WHAT IS NEEDED =
Only the lines from the top of the data through the line containing "(m ≫= f) Q cx." should be duplicated, exactly as they appear.

[Dataset records]
+===+
(* ===== verification/GenRef.v ===== *)
(** * The engine host: reference generator and invariant

    What a generation should produce, one token at a time on a session of its
    own ([ref_run]); what the logs say of a job; and the invariant that ties
    every generation the host holds to its reference. *)

From Stdlib Require Import ZArith Lia.
From stdpp Require Import base list strings option gmap.
From S2P Require Import Prelude Float StrUtil StopScan Engine GenOps GenLoop GenStep.

Open Scope nat_scope.

(** ** Running the host's operations *)
Section wp.
Context {E : Engine}.

(** [m] does not panic and ends in [Q]. *)
Definition wp {A} (m : M A) (Q : A → Ctx → Prop) (cx : Ctx) : Prop :=
  match m cx with Some (a, cx) => Q a cx | None => False end.

Lemma wp_ret {A} (a : A) Q cx : Q a cx → wp (mret a) Q cx.
Proof. done. Qed.
Lemma wp_bind {A B} (m : M A) (f : A → M B) Q cx : wp m (λ a, wp (f a) Q) cx → wp (m ≫= f) Q cx.
Proof. unfold wp, mbind, M_bind. by destruct (m cx) as [[a cx']|]. Qed.
Lemma wp_mono {A} (m : M A) (Q Q' : A → Ctx → Prop) cx :
  wp m Q cx → (∀ a cx', Q a cx' → Q' a cx') → wp m Q' cx.
Proof. unfold wp. destruct (m cx) as [[a cx']|]; naive_solver. Qed.
Lemma wp_get {A} (f : Ctx → A) Q cx : Q (f cx) cx → wp (get f) Q cx.
Proof. done. Qed.
Lemma wp_put {A} (upd : A → Ctx → Ctx) v (Q : unit → Ctx → Prop) cx : Q tt (upd v cx) → wp (put upd v) Q cx.
Proof. done. Qed.
Lemma wp_tick Q cx : Q (cx_tick cx) (upd_tick (S (cx_tick cx)) cx) → wp tick Q cx.
Proof. done. Qed.
Lemma wp_unwrap {A} (o : option A) a Q cx : o = Some a → Q a cx → wp (unwrap o) Q cx.
Proof. by intros ->. Qed.
Lemma wp_dec n (Q : nat → Ctx → Prop) cx : 0 < n → Q (n - 1) cx → wp (dec n) Q cx.
Proof. destruct n; [lia|]. intros _. by replace (S n - 1) with n by lia. Qed.
End wp.

(** Peel the primitives off a [wp] goal. *)
Ltac wp :=
  repeat (cbv beta; match goal with
  | |- wp (_ ≫= _) _ _ => apply wp_bind
  | |- wp (mret _) _ _ => apply wp_ret
  | |- wp (get _) _ _ => apply wp_get
  | |- wp (put _ _) _ _ => apply wp_put
  | |- wp tick _ _ => apply wp_tick
  | |- wp (unwrap (Some _)) _ _ => apply wp_ret
  end).

(** ** The reference generator *)
Inductive RefEnd := RFin (kind : FinishKind) | RFail.
Record RefOut := MkOut { ro_pieces : list string; ro_tokens : list Token; ro_end : RefEnd }.

Definition prepend (ps : list string) (ts : list Token) (o : RefOut) : RefOut :=
  MkOut (ps ++ ro_pieces o) (ts ++ ro_tokens o) (ro_end o).

Section ref.
Context {E : Engine}.

(** At most [n] tokens after [h], with the sampler [c] and the stop scan [s]:
    a stop match withholds the piece that completes it and counts its token. *)
Fixpoint ref_run (n : nat) (h : list Token) (c : Chain) (s : StopScan) : RefOut :=
  match n with
  | O => MkOut [] [] (RFin Length)
  | S n =>
      let '(t, c) := sample c h in
      if is_eog t then MkOut [] [] (RFin Stop) else
      match token_to_piece t with
      | None => MkOut [] [] RFail
      | Some piece =>
          let '(admitted, s) := scan_admit s piece in
          if (admitted : bool) then prepend [piece] [t] (ref_run n (h ++ [t]) c s)
          else MkOut [] [t] (RFin Stop)
      end
  end.

(** The rest of a run whose next token is known. *)
Definition ref_emit (n : nat) (h : list Token) (c : Chain) (s : StopScan) (t : Token) (piece : string) : RefOut :=
  let '(admitted, s) := scan_admit s piece in
  if (admitted : bool) then prepend [piece] [t] (ref_run n (h ++ [t]) c s) else MkOut [] [t] (RFin Stop).

Lemma ref_run_sample n h c s :
  0 < n →
  ref_run n h c s =
    if is_eog (sample c h).1 then MkOut [] [] (RFin Stop)
    else match token_to_piece (sample c h).1 with
         | None => MkOut [] [] RFail
         | Some piece => ref_emit (n - 1) h (sample c h).2 s (sample c h).1 piece
         end.
Proof.
  destruct n as [|n]; [lia|]. intros _. simpl. destruct (sample c h) as [t c']. simpl.
  destruct (is_eog t); [done|]. destruct (token_to_piece t); [|done].
  unfold ref_emit. by replace (n - 0) with n by lia.
Qed.

Lemma prepend_prepend ps ts ps' ts' o : prepend ps ts (prepend ps' ts' o) = prepend (ps ++ ps') (ts ++ ts') o.
Proof. unfold prepend. simpl. by rewrite <- !app_assoc. Qed.
Lemma prepend_nil o : prepend [] [] o = o.
Proof. by destruct o. Qed.
Lemma prepend_out ps ts ps' ts' e : prepend ps ts (MkOut ps' ts' e) = MkOut (ps ++ ps') (ts ++ ts') e.
Proof. done. Qed.
Lemma prepend_prefix ps ts o : ps `prefix_of` ro_pieces (prepend ps ts o).
Proof. by exists (ro_pieces o). Qed.

(** The reference of a request: its prompt on a fresh sampler and scan. *)
Definition tokens_of (job : Job) : option (list Token) := text ← render_prompt (jb_prompt job); tokenize text.
Definition chain_of (job : Job) : option Chain := sampler_new (sampler_of (jb_params job)).
Definition job_greedy (job : Job) : bool := is_greedy (sampler_of (jb_params job)).

Definition reference (job : Job) : option RefOut :=
  toks ← tokens_of job;
  match gp_max_tokens (jb_params job) with
  | O => Some (MkOut [] [] (RFin Length))
  | n => c ← chain_of job; Some (ref_run n toks c (stop_scan_new (gp_stop (jb_params job))))
  end.
End ref.

(** ** Logs *)
Lemma filter_all {A} (P : A → Prop) `{!∀ x, Decision (P x)} (l : list A) : (∀ x, x ∈ l → P x) → filter P l = l.
Proof.
  induction l as [|x l IH]; intros HP; [done|]. rewrite filter_cons_True by (apply HP; set_solver).
  f_equal. apply IH. set_solver.
Qed.

(** The events of one job, in order. *)
Definition evs (j : nat) (out : list (nat * TokenEvent)) : list TokenEvent := snd <$> filter (λ e, e.1 = j) out.

Lemma evs_app j a b : evs j (a ++ b) = evs j a ++ evs j b.
Proof. unfold evs. by rewrite filter_app, fmap_app. Qed.
Lemma evs_snoc_eq j out ev : evs j (out ++ [(j, ev)]) = evs j out ++ [ev].
Proof. rewrite evs_app. unfold evs at 2. by rewrite filter_cons_True. Qed.
Lemma evs_snoc_ne j j' out ev : j ≠ j' → evs j (out ++ [(j', ev)]) = evs j out.
Proof. intros. rewrite evs_app. unfold evs at 2. rewrite filter_cons_False by (simpl; congruence). apply app_nil_r. Qed.

Section inv.
Context {E : Engine} {W : Env}.
Variable jobs : nat → Job.
Variable cfg : HostCfg.

(** The request [j], and its reference when it has one. *)
Definition target (j : nat) : RefOut := default (MkOut [] [] RFail) (reference (jobs j)).
Definition prompt (j : nat) : list Token := default [] (tokens_of (jobs j)).
Definition max_tokens (j : nat) : nat := gp_max_tokens (jb_params (jobs j)).

(** A terminal event fits what was delivered before it. *)
Definition done_ok (j : nat) (st : DoneStats) : Prop :=
  ro_end (target j) = RFin (ds_finish st)
  ∧ ds_completion_tokens st = wrap32 (Z.of_nat (length (ro_tokens (target j))))
  ∧ ds_prompt_tokens st = wrap32 (Z.of_nat (length (prompt j))).

Definition term_ok (j : nat) (ps : list string) (ev : TokenEvent) : Prop :=
  match ev with
  | EvDone st => ps = ro_pieces (target j) ∧ done_ok j st
  | EvError _ => ps `prefix_of` ro_pieces (target j)
  | EvToken _ => False
  end.

(** Still streaming, after the pieces [ps]. *)
Definition streamed (j : nat) (ps : list string) (cx : Ctx) : Prop := evs j (cx_out cx) = EvToken <$> ps.

Definition log_ok (j : nat) (es : list TokenEvent) : Prop :=
  ∃ ps, ps `prefix_of` ro_pieces (target j) ∧
  (es = EvToken <$> ps ∨ ∃ ev, es = (EvToken <$> ps) ++ [ev] ∧ term_ok j ps ev).

(** ** Generations *)
Definition g_gen (g : ActiveGen) : list Token := g_prior g ++ g_attempt g.
Definition g_hist (g : ActiveGen) : list Token := g_prefix g ++ g_attempt g.

(** The rest of the run of [g], which has emitted [P]: the reference of its
    job.  [sound] is false when the pending token may come from a torn row. *)
Definition promise (sound : bool) (g : ActiveGen) (P : list string) : Prop :=
  let R := target (g_id g) in
  match g_terminal g, g_pending g with
  | Some (DtFinish k), _ => R = MkOut P (g_gen g) (RFin k)
  | Some (DtError _), _ => True
  | None, None => R = prepend P (g_gen g) (ref_run (g_remaining g) (g_hist g) (g_chain g) (g_scan g))
  | None, Some (Unsent t piece) =>
      sound = true →
      R = prepend P (g_gen g) (ref_emit (g_remaining g - 1) (g_hist g) (g_chain g) (g_scan g) t piece)
  | None, Some (Sent t true) =>
      R = prepend P (g_gen g ++ [t]) (ref_run (g_remaining g - 1) (g_hist g ++ [t]) (g_chain g) (g_scan g))
  | None, Some (Sent t false) => R = MkOut P (g_gen g ++ [t]) (RFin Stop)
  end.

(** No finish has been decided. *)
Definition undecided (t : option DeferredTerminal) : Prop :=
  match t with Some (DtFinish _) => False | _ => True end.

(** A distributed generation can be resumed from its confirmed tokens. *)
Definition resumable (sound : bool) (g : ActiveGen) (P : list string) : Prop :=
  hc_distributed cfg = true →
  mapM token_to_piece (g_gen g) = Some P
  ∧ (job_greedy (jobs (g_id g)) = true → ∃ c,
      chain_of (jobs (g_id g)) = Some c ∧ (sound = true → g_chain g = c)
      ∧ (undecided (g_terminal g) →
         target (g_id g) = prepend P (g_gen g) (ref_run (g_remaining g) (g_hist g) c (g_scan g)))).

(** What was delivered and what is held make up what was emitted, unless the
    client left. *)
Definition delivered (cx : Ctx) (g : ActiveGen) (P : list string) : Prop :=
  ∃ ps, streamed (g_id g) ps cx ∧ length ps = g_pieces_sent g ∧ ps `prefix_of` P
        ∧ (gone (g_id g) (cx_tick cx) = false → ps ++ g_held g = P).

(** The fields that never change. *)
Definition fix_ok (g : ActiveGen) : Prop :=
  g_job g = jobs (g_id g)
  ∧ gf_prompt_tokens (g_fix g) = prompt (g_id g)
  ∧ g_prefix g = prompt (g_id g) ++ g_prior g
  ∧ prompt (g_id g) ≠ []
  ∧ gf_sampler (g_fix g) = sampler_of (jb_params (jobs (g_id g))).

(** Where a sequence is in its prefill and decode; [next] says that a
    decodable sequence has a pending token. *)
Definition phase_ok (g : ActiveGen) : Prop :=
  g_prefill_done g ≤ length (g_prefix g)
  ∧ (prefilling g = true → g_attempt g = [] ∧ g_pending g = None)
  ∧ (g_terminal g = None → prefilling g = false → g_pending g ≠ None)
  ∧ (g_terminal g = None → 0 < g_remaining g)
  ∧ (undecided (g_terminal g) → g_remaining g = max_tokens (g_id g) - length (g_gen g))
  ∧ (g_kv_suspect g = true → g_terminal g ≠ None)
  ∧ (∀ p, g_pending g = Some p → match p with
       | Unsent t piece => hc_distributed cfg = true ∧ token_to_piece t = Some piece
       | Sent _ _ => hc_distributed cfg = false
       end).

(** The KV memory of a sequence mirrors its confirmed tokens. *)
Definition kv_ok (cx : Ctx) (g : ActiveGen) : Prop :=
  g_kv_suspect g = false → (∀ e, g_terminal g ≠ Some (DtError e)) →
  kv_of (cx_kv cx) (g_seq g) = take (g_kv_len g) (g_hist g)
  ∧ g_kv_len g = if prefilling g then g_prefill_done g else length (g_hist g).

(** The stream of a generation, without its KV memory. *)
Definition stream_ok (sound : bool) (cx : Ctx) (g : ActiveGen) : Prop :=
  g_outcome g = true ∧ fix_ok g
  ∧ ∃ P, P `prefix_of` ro_pieces (target (g_id g)) ∧ delivered cx g P ∧ promise sound g P ∧ resumable sound g P.

Definition gen_ok (sound : bool) (cx : Ctx) (g : ActiveGen) : Prop :=
  stream_ok sound cx g ∧ phase_ok g ∧ kv_ok cx g.
End inv.

(** Derived fields of a generation do not see the setters of other fields. *)
Ltac gs_step f g' :=
  match g' with
  | ?s ?v ?g => let a := constr:(f g') in let b := constr:(f g) in
      first [progress change a with b | match goal with H : context [a] |- _ => progress change a with b in H end]
  end.

Ltac gs :=
  repeat (match goal with
  | |- context [g_seq ?x] => gs_step (g_seq (E := _)) x
  | |- context [g_id ?x] => gs_step (g_id (E := _)) x
  | |- context [g_job ?x] => gs_step (g_job (E := _)) x
  | |- context [g_prefix ?x] => gs_step (g_prefix (E := _)) x
  | |- context [g_prior ?x] => gs_step (g_prior (E := _)) x
  | |- context [g_gen ?x] => gs_step (g_gen (E := _)) x
  | |- context [g_hist ?x] => gs_step (g_hist (E := _)) x
  | |- context [prefilling ?x] => gs_step (prefilling (E := _)) x
  end; cbn beta); simpl.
+===+
RESPONSE FOR THIS EXERCISE =
(* ===== verification/GenRef.v ===== *)
(** * The engine host: reference generator and invariant

    What a generation should produce, one token at a time on a session of its
    own ([ref_run]); what the logs say of a job; and the invariant that ties
    every generation the host holds to its reference. *)

From Stdlib Require Import ZArith Lia.
From stdpp Require Import base list strings option gmap.
From S2P Require Import Prelude Float StrUtil StopScan Engine GenOps GenLoop GenStep.

Open Scope nat_scope.

(** ** Running the host's operations *)
Section wp.
Context {E : Engine}.

(** [m] does not panic and ends in [Q]. *)
Definition wp {A} (m : M A) (Q : A → Ctx → Prop) (cx : Ctx) : Prop :=
  match m cx with Some (a, cx) => Q a cx | None => False end.

Lemma wp_ret {A} (a : A) Q cx : Q a cx → wp (mret a) Q cx.
Proof. done. Qed.
Lemma wp_bind {A B} (m : M A) (f : A → M B) Q cx : wp m (λ a, wp (f a) Q) cx → wp (m ≫= f) Q cx.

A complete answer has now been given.